もともと日本人には着物がよく似あう。いっそ首相は着物を着る方が良いのでは、といった指摘もかねてからないわけではない。が、森氏によれば、着物は姿勢が良くない人には全く合わず、少なくとも菅首相が選択しなかったことは「正解」だという。

「今回のように、世界が注目する場所では模範のようなスタイルを見せて欲しかったと思います。こういう場で選ぶべきは、紺のスーツとネクタイ、そして白シャツ。靴はオックスフォードと呼ばれる内羽根のタイプの黒で、メダリオン(トウ部分などの飾り)がないフォーマルな印象のものにほぼ限られます。アンダーステイトメント、控えめな装いの美学ということで、それにぴったりハマっていたのは、欧州理事会のシャルル・ミシェル議長でした(メインの写真で言うと菅首相の左隣)。ジャケットから覗くシャツの長さなども絶妙ですね」

 そこへ行くと、カナダのトルドー首相はTPOをわきまえていなかったことになる。

「はい、トルドー首相は派手めのソックスを穿いて主張することがこれまでもありましたが、今回も明るめのグレーというスーツの色、柄のネクタイ、茶色の靴と場違いで軽薄さが目につきました」


■スタイリストをつけた竹下元首相


 実は森氏は、映画俳優・高倉健(享年83)の甥に当たる。健さんの妹の長男が森氏だ。健さんは伝えられる通り、ファッションにはうるさかったようで、

「メンズ・ファッションのルールにはとても厳格でした。ルールを知ったうえでどうアレンジするかというのを考えていくわけですね。ジャケットのVゾーン、ラペル幅や種類、肩幅、シャツのカラーの高さ、ネクタイの幅などメンズ・ファッションの世界は約束事が多くて、遊べる部分が少ないと。
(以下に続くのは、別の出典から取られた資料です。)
Lemma coalesce_spec k ixs fl spare :
  kva_rep MAX_RANGES k ixs fl spare → Forall in_window fl →
  ∃ k' X ixs' spare', coalesce_all MAX_RANGES k = Ret k' ∧ fl ≡ₚ X ∧ StronglySorted by_start X ∧
    kva_rep MAX_RANGES k' ixs' (join_all X) spare' ∧
    live k' = live k ∧ used k' = used k ∧ capacity k' = capacity k.
Proof.
  intros HR HW. unfold coalesce_all. pose proof (gathered_perm _ _ _ _ HR) as Hperm.
  destruct (kr_count _ _ _ _ _ HR) as [Hc1 Hc2]. pose proof (kr_full _ _ _ _ _ HR) as Hfull.
  destruct HR as [Hn1 Hn2 Hn3 _ _ _ _ _ _ _ _ _].
  destruct (gather_spec (nodes k) (Z.to_nat MAX_RANGES) 0 (nodes k) 0 [] []) as (G & -> & Hlg); [done|done|done|zlia|lia|].
  cbn [obind app] in *. set (F := nonempty (nodes k)) in *.
  replace (Z.to_nat (zlen F)) with (length F) by zlia. rewrite take_app_length, drop_app_length.
  destruct (sort_by_start_spec F) as (X & -> & HpX & HsX); [zlia|]. cbn [obind].
  assert (HlX : length F = length X) by (by apply Permutation_length).
  assert (HflX : fl ≡ₚ X) by (by rewrite <-Hperm).
  destruct (merge_spec X G) as (R & Hm & Hlm); [zlia|by rewrite <-HflX|].
  rewrite HlX, Hm. cbn [obind]. set (J := join_all X) in *.
  assert (HJ : (length J ≤ length X)%nat).
  { subst J. destruct X as [|x X]; [done|]. simpl. pose proof (joined_length x X). lia. }
  replace (Z.to_nat (zlen J)) with (length J) by zlia. rewrite take_app_length.
  destruct (link_all_spec (length J - 1) 1 (replicate (length (next k)) None)) as (nx & -> & Hlnx & Hnx); [lia|zlia|].
  cbn [obind]. destruct (spare_all_spec (Z.to_nat (MAX_RANGES - zlen J)) (zlen J) [] (slots k)) as (junk & Hsp & Hls); [zlia|zlia|simpl; lia|].
  simpl in Hsp. change (zlen []) with 0 in Hsp. rewrite Hsp. cbn [obind fst snd].
  eexists _, X, (upto 0 (length J)), _. split; [done|]. split; [done|]. split; [done|]. split; [|done].
  apply relinked_rep; try done; fold J.
  - zlia.
  - zlia.
  - zlia.
  - zlia.
  - f_equal. f_equal. zlia.
  - subst J. rewrite HflX in Hfull. destruct X as [|x X]; [constructor|].
    apply Forall_cons in Hfull as [Hx HX]. by apply joined_full.
  - apply upto_chain; [done|..].
    + intros j Hj. rewrite Hnx, decide_True by lia. done.
    + intros Hpos. rewrite Hnx, decide_False by lia. apply lookup_replicate. split; [done|]. zlia.
Qed.
(* ===== verification/KvaProps.v ===== *)
(** * The virtual address allocator never loses or shares an address

    The worlds the operations of src/crates/core/src/mm/kva.rs can reach, the
    invariant that the free and the live ranges tile the window, and the
    allocator's properties. *)

From stdpp Require Import base gmap list numbers strings sorting relations.
From S2P Require Import Prelude Kva KvaSort KvaRep KvaCoalesce.

Local Open Scope Z_scope.

Import Kva.

(** ** Tilings: free ([true]) and live ([false]) ranges from [lo] to [hi] *)
Notation tile := (bool * Range)%type.

Fixpoint tiles (lo hi : Z) (T : list tile) : Prop :=
  match T with
  | [] => lo = hi
  | (_, r) :: T => start r = lo ∧ 0 < len r ∧ tiles (lo + len r) hi T
  end.

Definition frees (T : list tile) : list Range := (filter (λ t, t.1 = true) T).*2.
Definition lives (T : list tile) : list Range := (filter (λ t, t.1 = false) T).*2.

Lemma frees_cons b r T : frees ((b, r) :: T) = if b then r :: frees T else frees T.
Proof. unfold frees. rewrite filter_cons. by destruct b. Qed.

Lemma lives_cons b r T : lives ((b, r) :: T) = if b then lives T else r :: lives T.
Proof. unfold lives. rewrite filter_cons. by destruct b. Qed.

Lemma frees_app T1 T2 : frees (T1 ++ T2) = frees T1 ++ frees T2.
Proof. unfold frees. by rewrite filter_app, fmap_app. Qed.

Lemma lives_app T1 T2 : lives (T1 ++ T2) = lives T1 ++ lives T2.
Proof. unfold lives. by rewrite filter_app, fmap_app. Qed.

Lemma elem_of_frees r T : r ∈ frees T ↔ (true, r) ∈ T.
Proof.
  unfold frees. rewrite list_elem_of_fmap. split.
  - intros ([b x] & -> & [? Hin]%list_elem_of_filter). simpl in *. by subst b.
  - intros Hin. exists (true, r). split; [done|]. by apply list_elem_of_filter.
Qed.

Lemma elem_of_lives r T : r ∈ lives T ↔ (false, r) ∈ T.
Proof.
  unfold lives. rewrite list_elem_of_fmap. split.
  - intros ([b x] & -> & [? Hin]%list_elem_of_filter). simpl in *. by subst b.
  - intros Hin. exists (false, r). split; [done|]. by apply list_elem_of_filter.
Qed.

Lemma tiles_le lo hi T : tiles lo hi T → lo ≤ hi.
Proof. revert lo. induction T as [|[b r] T IH]; intros lo; simpl; [lia|]. intros (? & ? & Ht). specialize (IH _ Ht). lia. Qed.

Lemma tiles_app lo hi T1 T2 : tiles lo hi (T1 ++ T2) ↔ ∃ mid, tiles lo mid T1 ∧ tiles mid hi T2.
Proof.
  revert lo. induction T1 as [|[b r] T1 IH]; intros lo; simpl.
  { split; [eauto|]. by intros (mid & -> & ?). }
  rewrite IH. naive_solver.
Qed.

Lemma tiles_inside lo hi T b r :
  tiles lo hi T → (b, r) ∈ T → lo ≤ start r ∧ 0 < len r ∧ start r + len r ≤ hi.
Proof.
  intros Ht (T1 & T2 & ->)%list_elem_of_split. apply tiles_app in Ht as (mid & H1 & H2).
  simpl in H2. destruct H2 as (-> & Hl & H2). apply tiles_le in H1, H2. lia.
Qed.

(** Tiles at different places do not overlap. *)
Lemma tiles_apart lo hi T i j ti tj :
  tiles lo hi T → T !! i = Some ti → T !! j = Some tj → (i < j)%nat → start ti.2 + len ti.2 ≤ start tj.2.
Proof.
  intros Ht Hi Hj Hij. rewrite <-(take_drop_middle _ _ _ Hi) in Ht. apply tiles_app in Ht as (mid & _ & Ht).
  destruct ti as [bi ri]. simpl in Ht. destruct Ht as (Hs & Hl & Ht). simpl.
  assert (Hin : tj ∈ drop (S i) T).
  { apply list_elem_of_lookup. exists (j - S i)%nat. rewrite lookup_drop. by replace (S i + (j - S i))%nat with j by lia. }
  destruct tj as [bj rj]. destruct (tiles_inside _ _ _ _ _ Ht Hin). simpl. lia.
Qed.

Definition sum_len (l : list Range) : Z := foldr (λ r s, len r + s) 0 l.

Lemma sum_len_perm l1 l2 : l1 ≡ₚ l2 → sum_len l1 = sum_len l2.
Proof. induction 1; simpl in *; lia. Qed.

Lemma tiles_sum lo hi T : tiles lo hi T → sum_len (frees T) + sum_len (lives T) = hi - lo.
Proof.
  revert lo. induction T as [|[b r] T IH]; intros lo; [simpl; lia|]. intros (Hs & Hl & Ht). specialize (IH _ Ht).
  rewrite frees_cons, lives_cons. destruct b; simpl; lia.
Qed.

Lemma sum_len_nonneg l : Forall (λ r, 0 < len r) l → 0 ≤ sum_len l.
Proof. induction 1; simpl; lia. Qed.

Lemma sum_len_elem l r : Forall (λ r, 0 < len r) l → r ∈ l → len r ≤ sum_len l.
Proof.
  intros Hf (l1 & l2 & ->)%list_elem_of_split. rewrite <-(sum_len_perm _ _ (Permutation_middle l1 l2 r)). simpl.
  rewrite <-Permutation_middle in Hf. apply Forall_cons in Hf as [_ Hf]. pose proof (sum_len_nonneg _ Hf). lia.
Qed.

(** ** The free ranges of a tiling are sorted, and joining them joins tiles *)
Lemma frees_sorted lo hi T : tiles lo hi T → StronglySorted (λ a b, start a < start b) (frees T).
Proof.
  revert lo. induction T as [|[b r] T IH]; intros lo; [constructor|]. intros (Hs & Hl & Ht). rewrite frees_cons.
  specialize (IH _ Ht). destruct b; [|done]. constructor; [done|]. apply Forall_forall. intros x Hx%elem_of_frees.
  pose proof (tiles_inside _ _ _ _ _ Ht Hx). lia.
Qed.

Lemma sorted_frees lo hi T X : tiles lo hi T → frees T ≡ₚ X → StronglySorted by_start X → X = frees T.
Proof.
  intros Ht Hp Hs. pose proof (frees_sorted _ _ _ Ht) as HsF. revert X Hp Hs.
  induction HsF as [|x F HsF IH Hf]; intros X Hp Hs; [by apply Permutation_nil in Hp|].
  destruct Hs as [|y X Hs Hfy]; [by apply Permutation_sym, Permutation_nil in Hp|].
  assert (x = y) as ->.
  { assert (Hy : y ∈ x :: F) by (rewrite Hp; set_solver). apply elem_of_cons in Hy as [->|Hy]; [done|].
    assert (Hx : x ∈ y :: X) by (rewrite <-Hp; set_solver). apply elem_of_cons in Hx as [->|Hx]; [done|].
    rewrite Forall_forall in Hf, Hfy. specialize (Hf y Hy). specialize (Hfy x Hx). unfold by_start in Hfy. lia. }
  apply Permutation_cons_inv in Hp. f_equal. by apply IH.
Qed.

Fixpoint join_tiles (cur : option Range) (T : list tile) : list tile :=
  match cur, T with
  | None, [] => []
  | Some p, [] => [(true, p)]
  | None, (true, x) :: T => join_tiles (Some x) T
  | None, (false, x) :: T => (false, x) :: join_tiles None T
  | Some p, (true, x) :: T => join_tiles (Some (mkRange (start p) (len p + len x))) T
  | Some p, (false, x) :: T => (true, p) :: (false, x) :: join_tiles None T
  end.

Lemma joined_apart lo hi T p : tiles lo hi T → start p + len p < lo → joined p (frees T) = p :: join_all (frees T).
Proof.
  intros Ht Hlt. destruct (frees T) as [|x X] eqn:E; [done|]. simpl. rewrite (proj2 (Z.eqb_neq _ _)); [done|].
  assert (Hx : (true, x) ∈ T) by (apply elem_of_frees; rewrite E; set_solver).
  pose proof (tiles_inside _ _ _ _ _ Ht Hx). lia.
Qed.

Lemma join_frees lo hi T :
  tiles lo hi T → frees (join_tiles None T) = join_all (frees T) ∧
  ∀ p, start p + len p = lo → frees (join_tiles (Some p) T) = joined p (frees T).
Proof.
  revert lo. induction T as [|[b x] T IH]; intros lo; [done|]. intros (Hs & Hl & Ht). destruct (IH _ Ht) as [IH1 IH2].
  destruct b; cbn [join_tiles]; rewrite ?frees_cons.
  - split; [apply IH2; lia|]. intros p Hp. cbn [joined]. rewrite (proj2 (Z.eqb_eq _ _)) by lia. apply IH2. simpl. lia.
  - split; [done|]. intros p Hp. rewrite !frees_cons, (joined_apart _ _ _ _ Ht) by lia. by rewrite IH1.
Qed.

Lemma join_lives T cur : lives (join_tiles cur T) = lives T.
Proof.
  revert cur. induction T as [|[b x] T IH]; intros [p|]; try done; destruct b; cbn [join_tiles];
    by rewrite ?lives_cons, ?IH.
Qed.

Lemma join_tiling lo hi T :
  tiles lo hi T → tiles lo hi (join_tiles None T) ∧
  ∀ p, start p + len p = lo → 0 < len p → tiles (start p) hi (join_tiles (Some p) T).
Proof.
  revert lo. induction T as [|[b x] T IH]; intros lo; simpl; [naive_solver lia|]. intros (Hs & Hl & Ht).
  destruct (IH _ Ht) as [IH1 IH2]. destruct b; simpl.
  - split; [rewrite <-Hs; apply IH2; lia|]. intros p Hp Hlp. apply (IH2 (mkRange (start p) (len p + len x))); simpl; lia.
  - split; [done|]. intros p Hp Hlp. split_and!; [done|done|lia|done|by rewrite Hp].
Qed.

(** No two free tiles touch any more, so a live one lies between. *)
Lemma join_few T cur : zlen (frees (join_tiles cur T)) ≤ zlen (lives T) + 1.
Proof.
  revert cur. induction T as [|[b x] T IH]; intros [p|]; [done|done|..]; destruct b; cbn [join_tiles];
    rewrite ?frees_cons, ?lives_cons; [apply IH| |apply IH|]; specialize (IH None); zlia.
Qed.

Definition paged (T : list tile) : Prop := Forall (λ t, len t.2 mod PAGE_SIZE = 0) T.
チーフの代わりにペンを挿したり時計で主張したりする姿勢についてはどうかなぁとこぼしていたことがありました」

 時計にも一家言あったのは有名で、

「G7みたいな場だと時計のバンドはレザー一択なんですね。メタルのバンドはふさわしくない。たとえロレックスでもそうで、“わかっていないやつが多いんだよね”と実際に言っていました」

 菅首相に話を戻そう。

「スタイリストや個人的なアドバイザーをつければ事足りるという考え方も確かにあり、実際、そういった人を付けている政治家はいますが、結構難しいところがあるんですね。竹下登元首相はある時にスタイリストをつけたことがあるのですが、政治家としてのオーラが失われ、むしろケバい感じになったと私には映りました。トレンドを盛り込もうとするとそういう逆効果が出やすいのです。そういうスタイリストなんかよりも、今回は外務省の職員のみならず大使も当然いるわけですから、ドレスコードについて面倒でもしっかり伝えるべきではなかったかと思うんですよ。もしかしたら菅さんのキャラに忖度したのでしょうか」


■散髪は高級理容室で


 菅首相は秋田のイチゴ農家出身を売りに、既得権益の打破を旗印に自民党総裁選を勝ち抜いて首相の座に就いた。その後、いわばエリート農家の出身であることや、既得権益の打破どころか既得権益とのべったり具合が、様々な報道で明らかになっていった。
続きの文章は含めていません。